Cortes como el del conk20 de los años cuarenta o la permanente de rizos de los ochenta son productos sincréticos del estilo del Nuevo Mundo. Refractando al pasar por ese contexto de intercambio, imitación e incorporación elementos tanto de la cultura negra como de la blanca, esos estilos se caracterizan por la ambivalencia de su significado. No es factible intentar hacer una lectura de esa ambivalencia sin valorar antes los contextos históricos en los que surgieron en paralelo a otras superficies de inscripción sincrética dentro del habla, la danza, la música o el vestir.

Antes de aventurarnos en ese escenario de ambigüedad, escuchemos una voz, la de Malcolm X, describiendo su propia experiencia de alisamiento del cabello. Tras relatar el dolor físico causado por la tecnología de la sosa caliente y el peine de acero, nos habla del orgullo y el placer que le proporciona la nueva y autodiseñada imagen que se ha creado a sí mismo: «El dolor se esfumó en cuanto me vi en el espejo. Había visto conks bonitos, pero cuando es la primera vez, y en tu propia cabeza, después de una vida de rizos, la transformación es impactante. El espejo me devolvía la imagen de Shorty detrás de mí, los dos sonrientes y sudando.
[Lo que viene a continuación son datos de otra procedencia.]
Lemma state_alike room e s : related room e s → same_answer (handle e GetState).1 (py_handle s GetState).1.
Proof using Laws.
  intros [Hg Hl Hf Hlf _]. eexists. split; [reflexivity|]. cbn [fst snd status handle stateHandler]. split; [done|]. right.
  cbn [body stateHandler]. unfold StateResponse_json. destruct greeting_hashes as (_ & _ & _ & ->).
  rewrite Hash_text, Hg, Hl, Hf, Hlf. reflexivity.
Qed.
Lemma other_alike body action df e s :
  reads_alike body action df → no_operation df →
  same_answer (actionHandler e body).1 (_process_action greeting_srv body s).1 ∧
  (actionHandler e body).2 = e ∧ (_process_action greeting_srv body s).2 = s.
Proof using Laws.
  intros Hr Hno. destruct greeting_hashes as (Hth & Hhh & Hch & _). rewrite (py_process _ _ _ s Hr).
  assert (py_route (OPType df) (OPCommand df) = None) as ->.
  { unfold py_route. unfold no_operation in Hno. rewrite Hth, Hhh, Hch in Hno. repeat case_decide; tauto. }
  unfold actionHandler. destruct Hr as [-> Hf _ _]. unfold processAction. rewrite Hf. unfold processGreeting.
  assert (∀ t : string, same_answer (mkResponse StatusNotImplemented t) (Return (501%Z, PyServer.Text "unsupported op type"))) as Hsame.
  { intros t. by eexists. }
  unfold no_operation in Hno. repeat case_decide; try (by split_and!; [apply Hsame|..]); tauto.
Qed.
Lemma both_alike body room e s ar d :
  answered_both body room e s ar d → d = ar_Data ar →
  same_answer (actionHandler e body).1 (_process_action greeting_srv body s).1 ∧
  related (room - 1) (actionHandler e body).2 (_process_action greeting_srv body s).2.
Proof using Laws.
  intros (e' & s' & -> & -> & Hs) ->. split; [|done]. eexists. split; [reflexivity|]. split; [done|]. left. cbn.
  rewrite marshal_result. by destruct ar.
Qed.

Lemma portable_alike q room e s :
  portable q → related room e s → (1 ≤ room)%Z →
  same_answer (handle e q).1 (py_handle s q).1 ∧ related (room - 1) (handle e q).2 (py_handle s q).2.
Proof using Laws Num.
  intros Hq Hs Hroom. destruct q as [|b].
  - split; [by eapply state_alike|by apply related_less].
  - change (py_handle s (PostAction b)) with (_process_action greeting_srv b s).
    change (handle e (PostAction b)) with (actionHandler e b).
    destruct Hq as (action & df & Hr & [Hno|[(name & Hh & Hu)|(name & reason & Hg & Hu & Hu')]]).
    + destruct (other_alike _ _ _ e s Hr Hno) as (Ha & -> & ->). split; [done|by apply related_less].
    + destruct (hello_both _ _ _ _ _ _ _ Hr Hh Hs Hroom) as (ar & d & Hb & Hd). apply (both_alike _ _ _ _ _ _ Hb).
      case_decide; [done|]. destruct Hd as (_ & -> & ->). symmetry. apply reply_bytes; [by vm_compute..| |];
        destruct (greeting_text name) as [Hp Hm]; [by apply Hp, Hh|by apply Hm].
    + destruct (goodbye_both _ _ _ _ _ _ _ _ Hr Hg Hs Hroom) as (ar & d & Hb & Hd). apply (both_alike _ _ _ _ _ _ Hb).
      case_decide; [done|]. destruct Hd as (_ & -> & ->). symmetry. apply reply_bytes; [by vm_compute..| |];
        destruct (farewell_text name reason) as [Hp Hm]; [by apply Hp; apply Hg|by apply Hm].
Qed.

(** ** Properties *)

(** C17: the Go and the Python extension conform.  Started together and given the same
    sequence of requests, reads of the state among them, whose texts are printable
    and without the characters < > &, they give the same status and the same JSON
    every time, the bytes of [data] included. *)
Theorem servers_conform (qs : list request) :
  Forall portable qs → (Z.of_nat (length qs) < 2 ^ 63)%Z →
  Forall2 same_answer (go_answers New qs) (py_answers py_start qs).
Proof using Laws Num.
  intros Hqs Hlen. assert (related (Z.of_nat (length qs)) New py_start) as Hs by (split; cbn; [done..|lia]).
  clear Hlen. revert Hs. generalize New py_start. induction Hqs as [|q qs Hq _ IH]; intros e s Hs; cbn [go_answers py_answers];
    [constructor|].
  destruct (portable_alike q _ e s Hq Hs) as [Ha Hs']; [cbn; lia|].
  destruct (handle e q) as [r e'], (py_handle s q) as [p s']. constructor; [done|]. apply IH.
  replace (Z.of_nat (length qs)) with (Z.of_nat (length (q :: qs)) - 1)%Z by (cbn; lia). done.
Qed.

(** C18: but the bytes that are signed are not the same for every name.  Given the same
    greeting with a printable name, both servers count it and answer with results
    that differ at most in the data; and the data is the same exactly when the name
    has none of < > &. *)
Theorem data_bytes_differ (body_ : string) (action : ActionData) (df : DataFixed) (name : string) (e : Extension) (s : py_state) :
  reads_alike body_ action df → says_hello df name → name ≠ "" → related 1 e s →
  ∃ ar d, answered_both body_ 1 e s ar d ∧ ar_Status ar = 1%Z ∧ (d = ar_Data ar ↔ unmarked name).
Proof using Laws Num.
  intros Hr Hh Hne Hs. destruct (hello_both _ _ _ _ _ _ _ Hr Hh Hs) as (ar & d & Hb & Hd); [lia|].
  rewrite decide_False in Hd by done. destruct Hd as (Hst & Hgo & Hpy). exists ar, d. split_and!; [done|done|].
  destruct (greeting_text name) as [Hp Hm]. rewrite <- Hm, Hgo, Hpy.
  rewrite <- (reply_bytes "greeting" _ "greetingNumber" (greetingCount e + 1)) by first [by vm_compute|apply Hp, Hh].
  by split; intros H; symmetry.
Qed.
End conformance.

(** ** Runs

    A reader of actions in Go, numbers and error texts of Python, and messages
    name;reason in place of ABI encodings. *)

Definition member (name : string) (j : json) : option json := Js.prop name j.
Definition text_member (name : string) (j : json) : option string :=
  match Js.prop name j with Some (JStr s) => Some s | _ => None end.
Definition hash_member (name : string) (j : json) : option string :=
  v ← Js.prop name j; Hash_UnmarshalJSON v.
Definition bytes_member (name : string) (j : json) : option string :=
  h ← text_member name j; hex_decode (trim_prefix h "0x").
Definition wire_decode {A} (what : string) (read : json → option A) (input : string) : result A :=
  match j ← json_whole input; read j with Some a => Ok a | None => Err (json_error what input) end.
Definition name_and_reason (m : string) : option (string * string) :=
  match split m ";" with [n; r] => Some (n, r) | _ => None end.
(** ** A local run *)

#[export] Instance sim_directories : Directories world := {|
  mkdir_all _ := ret None;
  stat_ok p w := bool_decide (is_Some (w_files w !! p));
|}.
(** A token's address is its symbol's, and the contract's is fixed. *)
#[export] Instance sim_tokens : Erc20 world := {|
  Symbol _ := ret (Ok "FXRP");
  Decimals _ := ret (Ok 6%Z);
  BalanceOf _ _ := ret (Ok 0%Z);
  Mint_tx _ _ _ _ := λ w, (Ok "mint", send "mint" w);
  Approve_tx _ _ _ _ := λ w, (Ok "approve", send "approve" w);
  DeployTestToken_tx _ name symbol _ := λ w, (Ok (fit 20 symbol, symbol), send symbol w);
|}.
#[export] Instance sim_auction : QuietFillAuction world := {|
  DeployQuietFillAuction_tx _ _ _ _ _ := λ w, (Ok (fit 20 "auction", "auction"), send "auction" w);
  SetExtensionId_tx _ _ := λ w, (Ok "set", send "set" w);
  ExtensionId _ := ret (Ok 5%Z);
  QuoteAmount _ lot price := ret (Ok (lot * price / 10 ^ 18)%Z);
  GetAuction _ _ := ret (Ok (mkAuctionInfo (fit 20 "tee") 3));
  CreateAuction_tx _ _ _ _ _ _ _ := λ w, (Ok "create", send "create" w);
  SubmitPrivateBid_tx _ _ _ _ := λ w, (Ok "bid", send "bid" w);
  RequestClear_tx _ _ _ := λ w, (Ok "clear", send "clear" w);
  SettleAuction_tx _ _ _ _ _ := λ w, (Ok "settle", send "settle" w);
  ParseAuctionCreated _ _ := Ok (Some 1%Z);
  ParsePrivateBidSubmitted _ _ := Ok (fit 32 "bid");
  ParseClearRequested _ _ := Ok (fit 32 "clear");
  ParseAuctionSettled _ _ := Ok (zero_address, 1%Z, 1%Z);
|}.

Lemma fit_length n s : length (bytes (fit n s)) = n.
Proof.
  unfold fit. rewrite bytes_str, length_app, length_replicate, length_drop. lia.
Qed.
Lemma hex_encode_regex s : length (bytes s) = 20 → addressRegex ("0x" +:+ hex_encode s) = true.
Proof.
  intros Hl. apply match_0x_hex_bytes. exists (bytes s ≫= hex_byte). unfold hex_encode.
  rewrite bytes_app, bytes_str. split; [done|].
  replace 40 with (2 * length (bytes s)) by lia. clear Hl. induction (bytes s) as [|c l [IH1 IH2]]; [done|].
  rewrite bind_cons, length_app, forallb_app, IH1, IH2. cbn [length].
  change (length (hex_byte c)) with 2. split; [lia|]. rewrite andb_true_r. destruct c as [[] [] [] [] [] [] [] []]; vm_compute; reflexivity.
Qed.
Lemma sim_address_hex a : addressRegex (Address_Hex a) = true.
Proof. apply hex_encode_regex, fit_length. Qed.

Definition deploy_world : world := demo_world.
Definition deploy_run : result string * world :=
  deploy_contract_main "addresses.json" "http://127.0.0.1:8545" "out/address" None None false deploy_world.
Definition deploy_out : string := match fst deploy_run with Ok out => out | Err _ => "" end.

Lemma deploy_to_extension_env_witness :
  deploy_contract_main "addresses.json" "http://127.0.0.1:8545" "out/address" None None false deploy_world =
    (Ok deploy_out, snd deploy_run) ∧
  ∃ base quote address, deployed_contract (W := world) base quote address ∧
    addressRegex (tail_1 deploy_out) = true ∧
    let content := pre_build_env (tail_1 (extensionIDHex 66046 +:+ lf)) (tail_1 deploy_out)
                     (grep_cut "BASE_TOKEN" deploy_out) (grep_cut "QUOTE_TOKEN" deploy_out) in
    parseExtensionEnv (Ok content) = (extensionIDHex 66046, Address_Hex address, None) ∧
    env_vars content !! "BASE_TOKEN" = Some (Address_Hex base) ∧
    env_vars content !! "QUOTE_TOKEN" = Some (Address_Hex quote).
Proof.
  assert (deploy_contract_main "addresses.json" "http://127.0.0.1:8545" "out/address" None None false deploy_world =
    (Ok deploy_out, snd deploy_run)) as Hrun.
  { assert (is_ok (fst deploy_run) = true) as Hok by (vm_compute; reflexivity).
    unfold deploy_out. fold deploy_run. destruct deploy_run as [[out|] w']; [reflexivity|discriminate Hok]. }
  split; [exact Hrun|].
  exact (deploy_to_extension_env "addresses.json" "http://127.0.0.1:8545" "out/address" None None 66046 deploy_out
    deploy_world (snd deploy_run) sim_address_hex (eq_refl : (66046 < 2 ^ 256)%N) Hrun).
Defined.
Encima de mi cabeza, un pelo rojo denso, liso y brillante —de un rojo-rojo—, tan liso como el de cualquier hombre blanco»21.

Más tarde, en su relato autobiográfico, la voz se traslada de repente del pasado a un presente en el que Malcolm X describe el conk como «mi primer paso auténticamente decisivo hacia la autodegradación». No hay intento alguno de resolver esa mezcla de sensaciones: placer y orgullo en el pasado y vergüenza y autoultraje en el presente. La narración parece olvidar o excluir todo el estilo de vida del que aquel corte de pelo, el conk, formaba parte. Al invocar el concepto de imitación, Malcolm X elude la ambigüedad y su discurso elimina de la ecuación lo que su estilo había significado en aquel momento frente al espejo.

Dentro de su contexto el conk representó tan solo un aspecto de un estilo moderno de vida negra americana, forjado en el bloque social subalterno de los guetos del norte por individuos que, como Malcolm Little, habían emigrado desde sistemas sureños de segregación únicamente para encontrase recluidos en otro orden de opresión, más moderno pero igual de violento. Con el acceso a la ilusión de éxito vedado, esta formación urbana marginal de la cultura diaspórica moderna favoreció un tipo de estilismo que respondía con insolencia a esas condiciones de vida.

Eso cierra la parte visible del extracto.